---------- Material provided ----------

Definition put_retries (r : Z) : M Obj unit :=
  fun st =>
    (Ret tt, MkState (self st) r (script st) (os_environ st) (trace st)).

Definition getenv : M Obj environ := fun st => (Ret (os_environ st), st).

Definition emit (ev : event) : M Obj unit :=
  fun st =>
    (Ret tt, MkState (self st) (retries st) (script st) (os_environ st)
                     (trace st ++ [ev])).

(** One awaited network operation: the next response of the script. *)
Definition await_io : M Obj value :=
  fun st =>
    match script st with
    | [] => (Pending, st)
    | Done v :: rest =>
        (Ret v, MkState (self st) (retries st) rest (os_environ st) (trace st))
    | Raises e :: rest =>
        (Raise e, MkState (self st) (retries st) rest (os_environ st) (trace st))
    end.

(** The first clause of an [except] chain whose class the exception is an
    instance of. *)
Fixpoint select_clause {A} (e : exception)
         (clauses : list (exc_class * (exception -> M Obj A)))
  : option (exception -> M Obj A) :=
  match clauses with
  | [] => None
  | (cls, h) :: rest => if isinstance e cls then Some h else select_clause e rest
  end.

(** [try: body / except cls1: h1 / except cls2: h2 ...]; an exception
    raised by a handler is not offered to the other clauses. *)
Definition try_except {A} (body : M Obj A)
           (clauses : list (exc_class * (exception -> M Obj A))) : M Obj A :=
  fun st =>
    match body st with
    | (Raise e, st') =>
        match select_clause e clauses with
        | Some h => h e st'
        | None => (Raise e, st')
        end
    | r => r
    end.
(* ===== verification/_CoqProject ===== *)
-Q . S2P
Prelude.v
WalConstants.v
Sbbf.v
Codec.v
WalTypes.v
WalCodec.v
DiskFormat.v
HashChain.v
Datablock.v
WireFrame.v
SegmentSummary.v
Lru.v
NegativeLookup.v
Lease.v
Election.v
MemCache.v
LogSegment.v
LogSync.v
ReadFilter.v
ReverseScan.v
WritePath.v
FsyncCommit.v
Coordinator.v
AggregateLoad.v
Versions.v
Deletes.v
Durability.v
ReadObjects.v
ReplicationQueues.v
Follower.v
Catchup.v
Replicate.v
RecentWrites.v
ReadPath.v
Definition enc_event (e : DatablockAggregateEvent) : bytes :=
  enc_uint 8 (client_seq e) ++ enc_uint 8 (event_seq e) ++ enc_option (enc_uint 16) (event_id e) ++
  enc_uint 8 (event_timestamp e) ++ enc_uint 8 (event_type_major e) ++
  enc_uint 8 (event_type_minor e) ++ enc_vec (enc_uint 1) (event_value e) ++
  enc_option (enc_array (enc_uint 1)) (iv e).
Definition dec_event (s : bytes) : option (DatablockAggregateEvent * bytes) :=
  '(cs, s) ← dec_uint 8 s; '(es, s) ← dec_uint 8 s; '(id, s) ← dec_option (dec_uint 16) s;
  '(ts, s) ← dec_uint 8 s; '(ma, s) ← dec_uint 8 s; '(mi, s) ← dec_uint 8 s;
  '(v, s) ← dec_vec (dec_uint 1) s; '(i, s) ← dec_option (dec_array (dec_uint 1) 12) s;
  Some ({| client_seq := cs; event_seq := es; event_id := id; event_timestamp := ts;
           event_type_major := ma; event_type_minor := mi; event_value := v; iv := i |}, s).

Definition enc_batch (b : DatablockAggregateEventBatch) : bytes :=
  enc_uint 8 (aggregate_version b) ++ enc_vec enc_event (events b).
Definition dec_batch (s : bytes) : option (DatablockAggregateEventBatch * bytes) :=
  '(v, s) ← dec_uint 8 s; '(es, s) ← dec_vec dec_event s;
  Some ({| aggregate_version := v; events := es |}, s).

Definition enc_schema_datablock (d : DatablockSchemaRegistration) : bytes :=
  enc_uint 4 (SchemaType_to_u8 (schema_type d)) ++ enc_vec (enc_uint 1) (schema d).
Definition dec_schema_datablock (s : bytes) : option (DatablockSchemaRegistration * bytes) :=
  '(t, s) ← dec_uint 4 s;
  match SchemaType_try_from t with
  | Err _ => None
  | Ok ty =>
      '(text, s) ← dec_vec (dec_uint 1) s;
      if utf8_valid text then Some ({| schema_type := ty; schema := text |}, s) else None
  end.

Definition enc_datablock (d : DatablockKind) : bytes :=
  match d with
  | EventBatchItem b => enc_uint 4 0 ++ enc_batch b
  | DatablockSchema r => enc_uint 4 1 ++ enc_schema_datablock r
  end.
Definition dec_datablock (s : bytes) : option (DatablockKind * bytes) :=
  '(t, s) ← dec_uint 4 s;
  if t =? 0 then '(b, s) ← dec_batch s; Some (EventBatchItem b, s)
  else if t =? 1 then '(r, s) ← dec_schema_datablock s; Some (DatablockSchema r, s)
  else None.
End encoders.

(** ** serialised_datablock.rs *)

Record SerialisedDatablock := {
  sdb_uncompressed_size : Z;
  sdb_compressed_size : Z;
  sdb_datablock_version : Z;
  sdb_compression_type : Z;
  storage_kind : DatablockStorageKind;
  external_data : option bytes;
}.

Definition DEFAULT_AUTO_STACK_SCRATCH_BYTES : nat := 4096.

Inductive CompressionPolicy :=
  | Auto (compression_allowed : bool)
  | Fixed (ct : CompressionType).

Inductive CodecError := CodecErrorCompression.

Section serialise.
Context `{Bincode, Crc32c, DictCodec}.

Definition inline_block (uncompressed compressed type_id : Z) (minibatch : bytes)
    : SerialisedDatablock :=
  {| sdb_uncompressed_size := uncompressed; sdb_compressed_size := compressed;
     sdb_datablock_version := WIRE_VERSION_WAL_DATABLOCK; sdb_compression_type := type_id;
     storage_kind := StorageInline minibatch; external_data := None |}.

Definition external_block (uncompressed compressed type_id : Z) (body : bytes)
    : SerialisedDatablock :=
  {| sdb_uncompressed_size := uncompressed; sdb_compressed_size := compressed;
     sdb_datablock_version := WIRE_VERSION_WAL_DATABLOCK; sdb_compression_type := type_id;
     storage_kind := StorageBlock (crc32c body); external_data := Some body |}.

(** [minibatch[..n].copy_from_slice(body)] into a zeroed minibatch. *)
Definition minibatch_of (body : bytes) : bytes := write_at (zeros MINIBATCH_SIZE_BYTES) 0 body.

Definition byte_len (b : bytes) : Z := Z.of_nat (length b).

(** [STACK_SCRATCH] is the const generic of the source. *)
Definition serialise_auto (STACK_SCRATCH : nat) (d : DatablockKind) (compression_allowed : bool)
    : result CodecError SerialisedDatablock :=
  match encode_into_slice (enc_datablock d) (zeros STACK_SCRATCH) with
  | Some (n, stack_buf) =>
      let body := take n stack_buf in
      if decide (n <= MINIBATCH_SIZE_BYTES)%nat then
        Ok (inline_block (Z.of_nat n) (Z.of_nat n) (CompressionType_to_byte CompressionNone) (minibatch_of body))
      else if negb compression_allowed then
        Ok (external_block (Z.of_nat n) (Z.of_nat n) (CompressionType_to_byte CompressionNone) body)
      else
        compressed ← ok_or (compress body) CodecErrorCompression;
        if decide (length compressed <= MINIBATCH_SIZE_BYTES)%nat then
          Ok (inline_block (Z.of_nat n) (byte_len compressed) (CompressionType_to_byte ZstdDict) (minibatch_of compressed))
        else Ok (external_block (Z.of_nat n) (byte_len compressed) (CompressionType_to_byte ZstdDict) compressed)
  | None =>
      let uncompressed := enc_datablock d in
      if negb compression_allowed then
        Ok (external_block (byte_len uncompressed) (byte_len uncompressed) (CompressionType_to_byte CompressionNone) uncompressed)
      else
        compressed ← ok_or (compress uncompressed) CodecErrorCompression;
        if decide (length compressed <= MINIBATCH_SIZE_BYTES)%nat then
          Ok (inline_block (byte_len uncompressed) (byte_len compressed) (CompressionType_to_byte ZstdDict) (minibatch_of compressed))
        else Ok (external_block (byte_len uncompressed) (byte_len compressed) (CompressionType_to_byte ZstdDict) compressed)
  end.

Definition serialise_fixed (d : DatablockKind) (compression_type : CompressionType)
    : result CodecError SerialisedDatablock :=
  let uncompressed := enc_datablock d in
  body ← match compression_type with
         | CompressionNone => Ok uncompressed
         | ZstdDict => ok_or (compress uncompressed) CodecErrorCompression
         end;
  if decide (length body <= MINIBATCH_SIZE_BYTES)%nat then
    Ok (inline_block (byte_len uncompressed) (byte_len body) (CompressionType_to_byte compression_type) (minibatch_of body))
  else Ok (external_block (byte_len uncompressed) (byte_len body) (CompressionType_to_byte compression_type) body).

Definition new_with_stack_scratch (STACK_SCRATCH : nat) (d : DatablockKind) (policy : CompressionPolicy)
    : result CodecError SerialisedDatablock :=
  match policy with
  | Auto compression_allowed => serialise_auto STACK_SCRATCH d compression_allowed
  | Fixed compression_type => serialise_fixed d compression_type
  end.

Definition SerialisedDatablock_new (d : DatablockKind) (policy : CompressionPolicy)
    : result CodecError SerialisedDatablock :=
  new_with_stack_scratch DEFAULT_AUTO_STACK_SCRATCH_BYTES d policy.

(** The two decodings that end both branches of [deserialise_datablock]. *)
Definition decode_body (uncompressed_size : Z) (ct : CompressionType) (data : bytes)
    : result DiskFormatError DatablockKind :=
  match ct with
  | CompressionNone => fixed_deserialise dec_datablock data
  | ZstdDict =>
      decompressed ← ok_or (decompress data (Z.to_nat uncompressed_size)) CodecCompression;
      fixed_deserialise dec_datablock decompressed
  end.

(** The outer [option] is the slice panic of the inline branch. *)
Definition deserialise_datablock (uncompressed_size compressed_size datablock_version compression_type_id : Z)
    (kind : DatablockStorageKind) (external : option bytes)
    : option (result DiskFormatError DatablockKind) :=
  match kind with
  | StorageNone => Some (Err DatablockExpected)
  | StorageInline minibatch =>
      if negb (datablock_version =? 0) && negb (datablock_version =? WIRE_VERSION_WAL_DATABLOCK)
      then Some (Err (UnsupportedVersion datablock_version))
      else match map_err UnknownCompression (CompressionType_from_byte compression_type_id) with
      | Err e => Some (Err e)
      | Ok ct =>
          data ← get_slice minibatch 0 (Z.to_nat compressed_size);
          Some (decode_body uncompressed_size ct data)
      end
  | StorageBlock crc =>
      Some (
        data ← ok_or external ExternalDataMissing;
        let actual_crc := crc32c data in
        if negb (actual_crc =? crc) then Err (ChecksumMismatch crc actual_crc)
        else if negb (datablock_version =? WIRE_VERSION_WAL_DATABLOCK)
        then Err (UnsupportedVersion datablock_version)
        else
          ct ← map_err UnknownCompression (CompressionType_from_byte compression_type_id);
          decode_body uncompressed_size ct data)
  end.
End serialise.

(** ** Round trips *)

Definition wf_event (e : DatablockAggregateEvent) : Prop :=
  u64 (client_seq e) /\ u64 (event_seq e) /\ wf_option_u128 (event_id e) /\
  u64 (event_timestamp e) /\ u64 (event_type_major e) /\ u64 (event_type_minor e) /\
  (Forall (fun x => u8 x) (event_value e) /\ Z.of_nat (length (event_value e)) < 2 ^ 64) /\
  (forall i, iv e = Some i -> wf_byte_array 12 i).

Definition wf_datablock (d : DatablockKind) : Prop :=
  match d with
  | EventBatchItem b =>
      u64 (aggregate_version b) /\ Forall wf_event (events b) /\ Z.of_nat (length (events b)) < 2 ^ 64
  | DatablockSchema r =>
      Forall (fun x => u8 x) (schema r) /\ Z.of_nat (length (schema r)) < 2 ^ 64 /\
      utf8_valid (schema r) = true
  end.

Section datablock_codec.
Context `{Bincode}.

----------

Go through the data above and return each line containing the string "ZstdDict".

          Ok (inline_block (Z.of_nat n) (byte_len compressed) (CompressionType_to_byte ZstdDict) (minibatch_of compressed))
        else Ok (external_block (Z.of_nat n) (byte_len compressed) (CompressionType_to_byte ZstdDict) compressed)
          Ok (inline_block (byte_len uncompressed) (byte_len compressed) (CompressionType_to_byte ZstdDict) (minibatch_of compressed))
        else Ok (external_block (byte_len uncompressed) (byte_len compressed) (CompressionType_to_byte ZstdDict) compressed)
         | ZstdDict => ok_or (compress uncompressed) CodecErrorCompression
  | ZstdDict =>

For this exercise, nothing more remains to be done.